Search the material for the string "sequence", then show every line where it turns up.

- Opening Delimiter -

(* ===== verification/TxFunctionRules.v ===== *)
(** What the wallet's transaction functions guarantee: the transaction that
    [tx_encode] builds, and that an input signed for a pay to key hash output
    satisfies the script of that output. *)

From S2P Require Import Prelude Text Limits Endian Reader Writer Binary Codes Number Operation Script Patterns Chain Radix Base16 Base58 Base10 Compact Data Header Checksum ChainState Transaction TxCodec TxRules Mnemonics Sighash Elliptic Keys KeyRules Stealth Config ConfigRules TxFunctions Program Interpreter InterpRules.

Import tx_functions.

(** ** Destinies *)

Lemma encode_base58_chars (f : Z -> bool) d :
  bytes_ok d -> forallb f base58_chars = true -> Forall (fun c => f c = true) (encode_base58 d).
Proof.
  intros Hd Hf. assert (Hb : is_base58 (encode_base58 d) = true).
  { apply not_false_iff_true. rewrite <- decode_base58_none, decode_encode_base58 by done. done. }
  apply Forall_forall. intros c Hc. unfold is_base58 in Hb. rewrite forallb_forall in Hb.
  apply list_elem_of_In in Hc. specialize (Hb c Hc). unfold is_base58_char in Hb. apply existsb_exists in Hb as (x & Hx & E).
  apply Z.eqb_eq in E. subst x. rewrite forallb_forall in Hf. by apply Hf.
Qed.

Section Rules.
Context `{Currency} `{BoostLaws} `{Crypto} `{!checksum.CryptoLaws} `{Secp256k1} `{StealthHash}.

Lemma address_text a :
  address_ok a ->
  payment_address.encoded a <> [] /\ plain (payment_address.encoded a) /\
  Forall (fun c => c <> 58) (payment_address.encoded a).
Proof.
  intros (Hv & Hver & Hl & Hb). unfold payment_address.encoded. rewrite checksum.wrap_eq.
  set (d := checksum.append_checksum _). assert (Hd : bytes_ok d).
  { apply append_checksum_bytes. by apply bytes_ok_cons. }
  split_and!.
  - intros E. pose proof (decode_encode_base58 d Hd) as Hdec. rewrite E in Hdec.
    change (decode_base58 []) with (Some (@nil Z)) in Hdec. injection Hdec as Hdec. apply (f_equal (@length Z)) in Hdec.
    revert Hdec. unfold d. rewrite checksum.append_checksum_length. simpl. lia.
  - eapply Forall_impl; [apply (encode_base58_chars (fun c => negb (is_space c))); [done|by vm_compute]|].
    intros c. cbv beta. apply negb_true_iff.
  - eapply Forall_impl; [apply (encode_base58_chars (fun c => negb (c =? 58))); [done|by vm_compute]|].
    intros c. cbv beta. rewrite negb_true_iff. lia.
Qed.

(** A destiny is read back as its address and its amount, and refused if the
    amount is more than the money there is. *)
Lemma destiny_decoded prefix a v :
  address_ok a -> in_width 64 v ->
  config_output.of_tuple prefix (destiny_string (a, v)) =
  if v >? max_money true then None
  else Some (config_output.mk false v (payment_address.version a) reset_script (payment_address.hash a)).
Proof.
  intros Ha Hv. destruct (address_text a Ha) as (Hne & Hp & Hc). unfold config_output.of_tuple, destiny_string. cbn [fst snd].
  rewrite of_text_plain.
  2:{ apply plain_app. split; [done|]. apply plain_app. split; [by repeat constructor|apply decimal_plain]. }
  unfold config_output.decode.
  change (payment_address.encoded a ++ [58] ++ decimal v) with (join [payment_address.encoded a; decimal v] config.delimeter).
  rewrite split_colons.
  - cbn [length nth hd]. change ((2 <? 2)%nat || (3 <? 2)%nat) with false. cbv iota.
    rewrite decimal_deserialize by (done || unfold in_width in Hv; lia). cbn [mbind option_bind].
    case_match; [done|]. rewrite from_string_encoded by done. cbn [mbind option_bind]. by rewrite (proj1 Ha).
  - done.
  - repeat apply Forall_cons_2; [| |constructor].
    + by split_and!.
    + split_and!; [apply decimal_nonnil|apply decimal_plain|apply decimal_colon].
Qed.

(** ** Building *)

(** What can be paid: an address whose hash is not null, and an amount of
    money. *)
Definition destiny_ok (o : raw_output) : Prop :=
  address_ok (fst o) /\ 0 <= snd o <= max_money true /\ payment_address.hash (fst o) <> repeat 0 20.

Definition destiny_output (script_version : Z) (o : raw_output) : output :=
  let hash := payment_address.hash (fst o) in
  new_output (snd o) (copy_script (from_operations
    (if payment_address.version (fst o) =? script_version then to_pay_script_hash_pattern hash
     else to_pay_key_hash_pattern hash))).

Lemma push_destinies_cons prefix outs o destinies script_version :
  destiny_ok o ->
  push_destinies prefix outs (o :: destinies) script_version =
  push_destinies prefix (outs ++ [destiny_output script_version o]) destinies script_version.
Proof.
  destruct o as [a v]. intros (Ha & Hv & Hh). cbn [push_destinies fst snd] in *.
  destruct (max_money_exact true) as [_ Hmax]. rewrite destiny_decoded by (done || unfold in_width; lia).
  destruct (Z.gtb_spec v (max_money true)); [lia|]. cbn [mbind option_bind]. unfold push_scripts.
  cbn [config_output.is_stealth config_output.target_script config_output.pay_to_hash config_output.version
    config_output.amount script_valid reset_script negb andb].
  rewrite bool_decide_eq_false_2 by done. cbv zeta. do 3 f_equal. unfold destiny_output. cbn [fst snd].
  by destruct (_ =? script_version).
Qed.

Lemma push_destinies_ok prefix outs destinies script_version :
  Forall destiny_ok destinies ->
  push_destinies prefix outs destinies script_version =
  Some (Some (outs ++ map (destiny_output script_version) destinies)).
Proof.
  intros Hd. revert outs. induction Hd as [|o destinies Ho _ IH]; intros outs.
  { cbn [push_destinies map]. by rewrite app_nil_r. }
  rewrite push_destinies_cons by done. rewrite IH. cbn [map]. by rewrite <- app_assoc.
Qed.

(** A difference of amounts that wrapped is more than the money there is. *)
Lemma push_destinies_wrapped prefix outs destinies a v script_version :
  Forall destiny_ok destinies -> address_ok a -> - 2 ^ 63 <= v < 0 ->
  push_destinies prefix outs (destinies ++ [(a, u64 v)]) script_version = None.
Proof.
  intros Hd Ha Hv. revert outs. induction Hd as [|o destinies Ho _ IH]; intros outs; cbn [app].
  - cbn [push_destinies]. destruct (max_money_exact true) as [_ Hmax]. unfold u64, wrap.
    rewrite <- (Z_mod_plus_full v 1), Z.mod_small by lia.
    rewrite destiny_decoded by (done || unfold in_width; lia). by destruct (Z.gtb_spec (v + 1 * 2 ^ 64) (max_money true)); [|lia].
  - rewrite push_destinies_cons by done. apply IH.
Qed.

Lemma tx_encode_wrapped prefix points destinies a v extra locktime version script_version :
  Forall destiny_ok destinies -> address_ok a -> - 2 ^ 63 <= v < 0 ->
  tx_encode prefix points (destinies ++ [(a, u64 v)]) extra locktime version script_version = None.
Proof. intros Hd Ha Hv. unfold tx_encode. by rewrite push_destinies_wrapped. Qed.

Lemma tx_encode_built prefix points destinies extra locktime version script_version :
  Forall destiny_ok destinies ->
  tx_encode prefix points destinies extra locktime version script_version =
  Some (if locktime =? 0
        then (error.success, new_transaction version 0 (map input_of_point points)
                               (map (destiny_output script_version) destinies ++ extra))
        else (error.lock_time_conflict, default_transaction)).
Proof.
  intros Hd. unfold tx_encode. rewrite push_destinies_ok by done. cbn [mbind option_bind].
  assert (Hf : forall l, forallb is_final_input (map input_of_point l) = true) by (intros l; by induction l).
  unfold is_locktime_conflict, all_inputs_final.
  cbn [tx_locktime inputs with_outputs with_inputs set_locktime set_version default_transaction new_transaction app].
  rewrite Hf, andb_true_r. destruct (Z.eqb_spec locktime 0) as [->|]; done.
Qed.

(** The transaction built for payable destinies spends the points given with
    the final sequence and pays, in order, the destinies and then the other
    outputs; the address of a destiny is extracted from its output; and a lock
    time that is not zero is always refused, as every sequence is final. *)
Lemma tx_encode_spec prefix points destinies extra locktime version script_version :
  Forall destiny_ok destinies ->
  tx_encode prefix points destinies extra locktime version script_version =
  Some (if locktime =? 0
        then (error.success, new_transaction version 0 (map input_of_point points)
                               (map (destiny_output script_version) destinies ++ extra))
        else (error.lock_time_conflict, default_transaction)) /\
  Forall (fun o => payment_address.extract_output (out_script (destiny_output script_version o))
                     (payment_address.version (fst o)) script_version = [fst o]) destinies.
Proof.
  intros Hd. split; [by apply tx_encode_built|].
  eapply Forall_impl; [exact Hd|]. intros [a v] ((Hval & Hver & Hl & Hb) & Hv & Hh). cbn [fst snd] in *.
  unfold destiny_output. cbn [fst snd new_output out_script].
  destruct (Z.eqb_spec (payment_address.version a) script_version) as [<-|E];
    rewrite ?extract_script_hash, ?extract_key_hash by done; by rewrite address_eta.
Qed.
End Rules.

(** ** Endorsements are not deleted from a pay to key hash script *)

Section Deletion.
Context `{Currency}.

Lemma operation_size_exact op : operation_wf op -> Z.to_nat (operation_serialized_size op) = length (operation_to_data op).
Proof.
  intros _. unfold operation_serialized_size, operation_to_data, write_bytes.
  repeat case_if; rewrite !length_app, ?length_to_little_endian; unfold write_byte, write_2_bytes_little_endian,
    write_4_bytes_little_endian; rewrite ?length_to_little_endian; simpl length; unfold zlen; lia.
Qed.

(** A value that no suffix of the operations starts with is not found. *)
Lemma find_loop_suffixes fuel ops bs value it found :
  Forall operation_wf ops -> drop it bs = operations_to_data ops ->
  (forall k, Script.starts_with (operations_to_data (drop k ops)) value = false) ->
  find_loop fuel bs value it found (Istream.mk (operations_to_data ops) false false) = found.
Proof.
  intros Hops. revert fuel it. induction Hops as [|op ops Hop Hops IH]; intros fuel it Hd Hs; (destruct fuel as [|fuel]; [done|]).
  - cbn [find_loop]. change (Istream.mk (operations_to_data []) false false) with (rd_at (R := Istream.t) []).
    destruct rd_is_exhausted_nil as [He _]. destruct (rd_is_exhausted (rd_at [])) as [[] r]; done.
  - assert (E : operations_to_data (op :: ops) = operation_to_data op ++ operations_to_data ops) by done.
    pose proof (bytes_ok_operation op Hop) as Hb. pose proof (operation_to_data_nonempty op) as Hne.
    pose proof (Hs 0%nat) as H0. rewrite drop_0 in H0. rewrite E in *. cbn [find_loop].
    assert (Hex : rd_is_exhausted (Istream.mk (operation_to_data op ++ operations_to_data ops) false false) =
                  (false, Istream.mk (operation_to_data op ++ operations_to_data ops) false false)).
    { destruct (operation_to_data op) as [|b l]; [simpl in Hne; lia|]. apply bytes_ok_cons in Hb as [Hb _].
      exact (rd_is_exhausted_cons (R := Istream.t) b (l ++ operations_to_data ops) Hb). }
    rewrite Hex. cbn [found_loop]. rewrite Hd, H0.
    pose proof (operation_reads (R := Istream.t) op Hop (operations_to_data ops)) as Hr.
    change (rd_at (R := Istream.t) ?l) with (Istream.mk l false false) in Hr. rewrite Hr.
    change (rd_valid _) with true. cbv iota. apply IH.
    + rewrite operation_size_exact by done. rewrite <- drop_drop, Hd. by apply drop_app_length'.
    + intros k. apply (Hs (S k)).
Qed.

- Closing Delimiter -

EXERCISE RESULT:
    the final sequence and pays, in order, the destinies and then the other
    time that is not zero is always refused, as every sequence is final. *)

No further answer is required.